QueenʼsMen Editions

Teaching Friar Bacon and Friar Bungay in a second-year History of Early Drama course

Helen Ostovich

Major Assignment: Scene Performance and Research Essay

Rehearsal/Preparation

  1. Meet and get to know your group members: get everyone's phone and email access. Read the play aloud together, discuss its meaning, and select a tentative scene for your 5-7 minutes of performance. This may take more than one meeting. Timing is a KEY factor. We may need 6 groups to perform within a 50 minute period. Keep your set to a minimum.
  2. In the library or online, read current scholarly and performance views of your play. Each person should locate at least 3 articles of value in discussing meaning in the play as related to character, performance, setting, or any idea that appeals to you and which you would like to think about in terms of performance. Start with First Search. MLA Bibliography, and the Journal Portal online. Discuss what you've read with your group. Keep a list of what members of your group are reading and how you all assessed the articles. Do not expect one person to do all the research: each of you is responsible for finding scholarly articles and production reviews. Titles and abstracts of articles should be shared. One section of your final paper will be on the literature search (that means the list of research articles and books you've read) and how your group tried to incorporate, or decided not to use, the information. Information should be specific, AND you should be able to identify by name students who find great articles or argue convincingly for adopting an idea that developed out of reading. 
  3. Read the scene you've selected with your group, experimenting with the casting. Look up any words or expressions you don't understand. Check the pronunciation of unfamiliar words. Scan the verse lines to make sure emphasis and rhythms are accurate. Make sure there is always someone to act as voice coach and movement coach.
  4. Rehearse the reading of verse lines so that the delivery is clear, and so that intonations and pauses are meaningful. Experiment with different 'attitudes' in speaking and moving. You may discard many of your experiments, but they will help you find the right tone for your scene. Make sure each member of the group is projecting loudly enough, speaking slowly enough, and conveying a tone of voice important to the scene.
  5. Discuss the shape of your scene: what point are you trying to make in your presentation? How does your scene help an audience to understand the rest of the play? Discuss the implications of your choices.
  6. Work out blocking and movements to accompany your lines. Don't feel you have to accept editorial stage-directions [usually in square brackets]. Authorial stage directions should be considered carefully before you discard them. Remember that any staged action acquires meaning.
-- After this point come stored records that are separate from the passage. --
(** X9: in [app.py] the clamp [min(100, catch_rate)] binds exactly from a
    scale factor [a] of 255 on: for a valid input with moderate table
    entries whose combat power converts to a float, with [a >= 255] the
    returned probability is 100, and with [a < 255] the value before the
    clamp is below 100 and is returned rounded.  In [pokemon_catchrate.py]
    the value before the clamp is below 100 on every such input, so the
    clamp never binds. *)
Theorem clamp_binds_from_255 :
  (forall (st : App.state) pokemon (cp : Z) ball berry technique entry b t y,
     resolved (App.pokemon_dict st) (App.ballrate_dict st) (App.technique_dict st)
       (App.berry_dict st) pokemon ball berry technique entry b t y ->
     moderate_entries entry b t y ->
     (0 < cp < float_max_int)%Z ->
     let a := App.scale_factor (catch_rate entry)
                (App.cp_denominator (Z.min 100 (times_caught entry)) cp) b t y in
     (255 <= a ->
      App.catchrate_calc pokemon cp ball berry technique st = (Ok 100, st))
     /\ (a < 255 ->
         App.residual a / 65535 * 100 < 100
         /\ App.catchrate_calc pokemon cp ball berry technique st
            = (Ok (Py.round2 (App.residual a / 65535 * 100)), st)))
  /\
  (forall (st : Legacy.state) pokemon (cp : Z) ball berry technique entry b t y,
     resolved (Legacy.pokemon_dict st) (Legacy.ballrate_dict st)
       (Legacy.technique_dict st) (Legacy.berry_dict st)
       pokemon ball berry technique entry b t y ->
     moderate_entries entry b t y ->
     (0 < cp < float_max_int)%Z ->
     let r := Legacy.residual
                (Legacy.scale_factor (catch_rate entry)
                   (Legacy.cp_denominator (Z.min 100 (times_caught entry)) cp) b t y) in
     (1 - r / 65536) * 100 < 100
     /\ Legacy.catchrate_calc pokemon cp ball berry technique st
        = (Ok (Py.round2 ((1 - r / 65536) * 100)), st)).
Proof.
  split.
  - intros st pokemon cp ball berry technique entry b t y Hres _ Hcp. cbv zeta.
    rewrite (app_calc_resolved st _ cp _ _ _ _ _ _ _ Hres ltac:(lia)).
    split; intros Ha.
    + rewrite app_percent_saturated by exact Ha. reflexivity.
    + destruct (app_percent_unclamped _ (conj (app_scale_pos _ _ _ _ _) Ha)) as [H1 H2].
      split; [exact H1 |]. rewrite H2. reflexivity.
  - intros st pokemon cp ball berry technique entry b t y Hres _ Hcp. cbv zeta.
    rewrite (legacy_calc_resolved st _ cp _ _ _ _ _ _ _ Hres ltac:(lia)).
    destruct (legacy_percent_unclamped _ (legacy_residual_pos
               (Legacy.scale_factor (catch_rate entry)
                  (Legacy.cp_denominator (Z.min 100 (times_caught entry)) cp) b t y)))
      as [H1 H2].
    split; [exact H1 |]. rewrite H2. reflexivity.
Qed.

Lemma example_saturated_scale :
  255 <= App.scale_factor 75 (App.cp_denominator (Z.min 100 120) 500) 2 1.5 1.5.
Proof.
  rewrite full_counter_denominator by lia. unfold App.scale_factor.
  apply Rle_trans with (1.25 * 10 * 10 * (14 / 5) * (3 / 2)); [lra |].
  apply product_le; try lra; (split; [lra |]).
  - replace 75 with (IZR 75 / IZR 1) by lra. replace 10 with (IZR 10 / IZR 1) by lra.
    apply (pow_ge_ratio _ _ _ _ _ 20 37); try lia;
      [rewrite !INR_IZR_INZ; change (Z.of_nat 37) with 37%Z;
       change (Z.of_nat 20) with 20%Z; lra
      | vm_compute; reflexivity].
  - rewrite fourth_root_10000. lra.
  - replace 2 with (IZR 2 / IZR 1) by lra. replace (14 / 5) with (IZR 14 / IZR 5) by lra.
    apply (pow_ge_ratio _ _ _ _ _ 3 2); try lia;
      [rewrite !INR_IZR_INZ; change (Z.of_nat 2) with 2%Z;
       change (Z.of_nat 3) with 3%Z; lra
      | vm_compute; reflexivity].
  - replace (1.5 * 1.5) with (IZR 9 / IZR 4) by lra.
    replace (3 / 2) with (IZR 3 / IZR 2) by lra.
    apply (pow_ge_ratio _ _ _ _ _ 1 2); try lia;
      [rewrite !INR_IZR_INZ; change (Z.of_nat 2) with 2%Z;
       change (Z.of_nat 1) with 1%Z; lra
      | vm_compute; reflexivity].
Qed.

Lemma clamp_binds_from_255_witness :
  App.catchrate_calc "alola-raichu" 500 "ultraball" "razz" "Excellent" app_example
  = (Ok 100, app_example).
Proof.
  apply (proj1 clamp_binds_from_255 app_example "alola-raichu" 500%Z
           "ultraball" "razz" "Excellent" (example_entry 75 120) 2 1.5 1.5).
  - constructor; simpl; try reflexivity; try lra; lia.
  - constructor; unfold moderate; simpl; lra.
  - split; [lia | reflexivity].
  - apply example_saturated_scale.
Defined.

End Clamp.

(** ** The frame of a valid call *)

Section Frame.

#[local] Open Scope R_scope.




End Frame.

(** ** The displayed name and the ring tiers *)

Section Display.

#[local] Open Scope list_scope.

Lemma split_dash_not_nil (s : string) : split_dash s <> [].
Proof.
  induction s as [| c s IH]; simpl; [discriminate |].
  destruct (Ascii.eqb c "-"); [discriminate |].
  destruct (split_dash s); discriminate.
Qed.

Lemma last_app_not_nil {A : Type} (l l' : list A) (d : A) :
  l' <> [] -> List.last (l ++ l') d = List.last l' d.
Proof.
  intros Hne. induction l as [| x l IH]; [reflexivity |].
  simpl. destruct (l ++ l') eqn:E; [| exact IH].
  destruct l; simpl in E; [contradiction | discriminate].
Qed.

Lemma split_dash_separator (p q : string) :
  split_dash (p +:+ "-" +:+ q) = split_dash p ++ split_dash q.
Proof.
  induction p as [| c p IH]; [reflexivity |].
  change (String c p +:+ "-" +:+ q) with (String c (p +:+ "-" +:+ q)).
  simpl. rewrite IH. destruct (Ascii.eqb c "-"); [reflexivity |].
  pose proof (split_dash_not_nil p) as Hp.
  destruct (split_dash p) as [| piece pieces]; [contradiction | reflexivity].
Qed.

Lemma split_dash_plain (s : string) : contains_dash s = false -> split_dash s = [s].
Proof.
  induction s as [| c s IH]; intros H; [reflexivity |].
  simpl in *. apply orb_false_iff in H as [Hc Hs]. rewrite Hc, (IH Hs). reflexivity.
Qed.

Lemma split_dash_pieces_plain (s : string) :
  Forall (fun piece => contains_dash piece = false) (split_dash s).
Proof.
  induction s as [| c s IH]; simpl; [repeat constructor |].
  destruct (Ascii.eqb c "-") eqn:Hc; [constructor; [reflexivity | exact IH] |].
  destruct (split_dash s) as [| piece pieces]; [repeat constructor; simpl; rewrite Hc; reflexivity |].
  inversion IH as [| ? ? Hpiece Hpieces]; subst.
  constructor; [simpl; rewrite Hc, Hpiece; reflexivity | exact Hpieces].
Qed.

Lemma last_in_not_nil {A : Type} (l : list A) (d : A) : l <> [] -> In (List.last l d) l.
Proof.
  induction l as [| x l IH]; intros Hne; [contradiction |].
  destruct l as [| y l]; [left; reflexivity |].
  right. apply IH. discriminate.
Qed.

(** X11: the name shown in the chain message is the part of the species
    identifier after its last ["-"]: splitting [p-q] gives the pieces of [p]
    followed by the pieces of [q], so the shown name of [p-q] is the shown
    name of [q]; an identifier without ["-"] is shown whole; and the shown
    name never contains a ["-"]. *)
Theorem display_name_is_last_piece (p q : string) :
  split_dash (p +:+ "-" +:+ q) = split_dash p ++ split_dash q
  /\ display_name (p +:+ "-" +:+ q) = display_name q
  /\ (contains_dash q = false -> display_name (p +:+ "-" +:+ q) = q)
  /\ (contains_dash q = false -> display_name q = q)
  /\ contains_dash (display_name q) = false.
Proof.
  assert (Hlast : display_name (p +:+ "-" +:+ q) = display_name q).
  { unfold display_name. rewrite split_dash_separator.
    apply last_app_not_nil, split_dash_not_nil. }
  assert (Hplain : contains_dash q = false -> display_name q = q).
  { intros H. unfold display_name. rewrite (split_dash_plain q H). reflexivity. }
  split; [apply split_dash_separator |]. split; [exact Hlast |].
  split; [intros H; rewrite Hlast; exact (Hplain H) |]. split; [exact Hplain |].
  unfold display_name.
  pose proof (split_dash_pieces_plain q) as Hall.
  rewrite List.Forall_forall in Hall. apply Hall.
  apply last_in_not_nil, split_dash_not_nil.
Qed.

Lemma display_name_is_last_piece_witness :
  display_name ("kanto-alola" +:+ "-" +:+ "raichu") = "raichu"
  /\ display_name "pikachu" = "pikachu".
Proof.
  split.
  - apply (proj1 (proj2 (proj2 (display_name_is_last_piece "kanto-alola" "raichu")))).
    reflexivity.
  - apply (proj1 (proj2 (proj2 (proj2 (display_name_is_last_piece "" "pikachu"))))).
    reflexivity.
Defined.

#[local] Open Scope R_scope.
The Research/Performance Essay

The essay is due on the date specified. Check the date and schedule in the course syllabus. At your tutorial, you will receive reviews and participate in a de-briefing.

What do you include in your essay (10-12 pages)?

ESSAY FORMAT: a thesis is required, establishing your view of the play and the role you performed in it, which guided your perspective. You must have a research bibliography, including all articles or books you consulted, and including film or video consulted, and webpages consulted. The bibliography will list about 10-15 items, in alphabetical order by author, which includes all the materials consulted and shared by your group members. Check the Style Guide.

  1. Comment on the group dynamic with your fellow-performers. How did rehearsals go? How were decisions made (about selecting and/or cutting the scene, casting, props, costumes, times to meet, voice, movement, etc.)? BE SPECIFIC ABOUT DECISIONS: GIVE EXAMPLES and name names. Attribute specific ideas to specific group-members. Did a director or voice coach emerge, or did you all share responsibility for voice and movement? How did your group's dynamic help or hinder the rehearsals or the actual performance? This section is not a rehearsal diary: you are trying to track the ideas and interpretations that shaped your scene. It is both practical and theoretical.
  2. The literature search for articles, professional play reviews, and books related to your play: how did your research help you make decisions? Did you watch any videos, and how did they help? How did you arrive at a final interpretation of your scene? Were critical articles/reviews, group readings, or group discussion most important finally? Did the group agree, or were there unresolved areas? Last-minute changes? DO NOT DISCOUNT THE RESEARCH COMPONENT. This is a significant one-third of your essay assignment. You do not have to agree with all the research, but you do have to discuss it and its impact on the group. Your reasons for disagreeing will be shaping your view of the play and how it should be performed.
  3. What did you learn about the play (the characters, the concepts, the poetry or rhetoric) by performing? What did you learn about the difference between reading, rehearsing, and performing? How did this exercise help you understand the kind of creativity that goes into reading, thinking about, and collaborating on drama?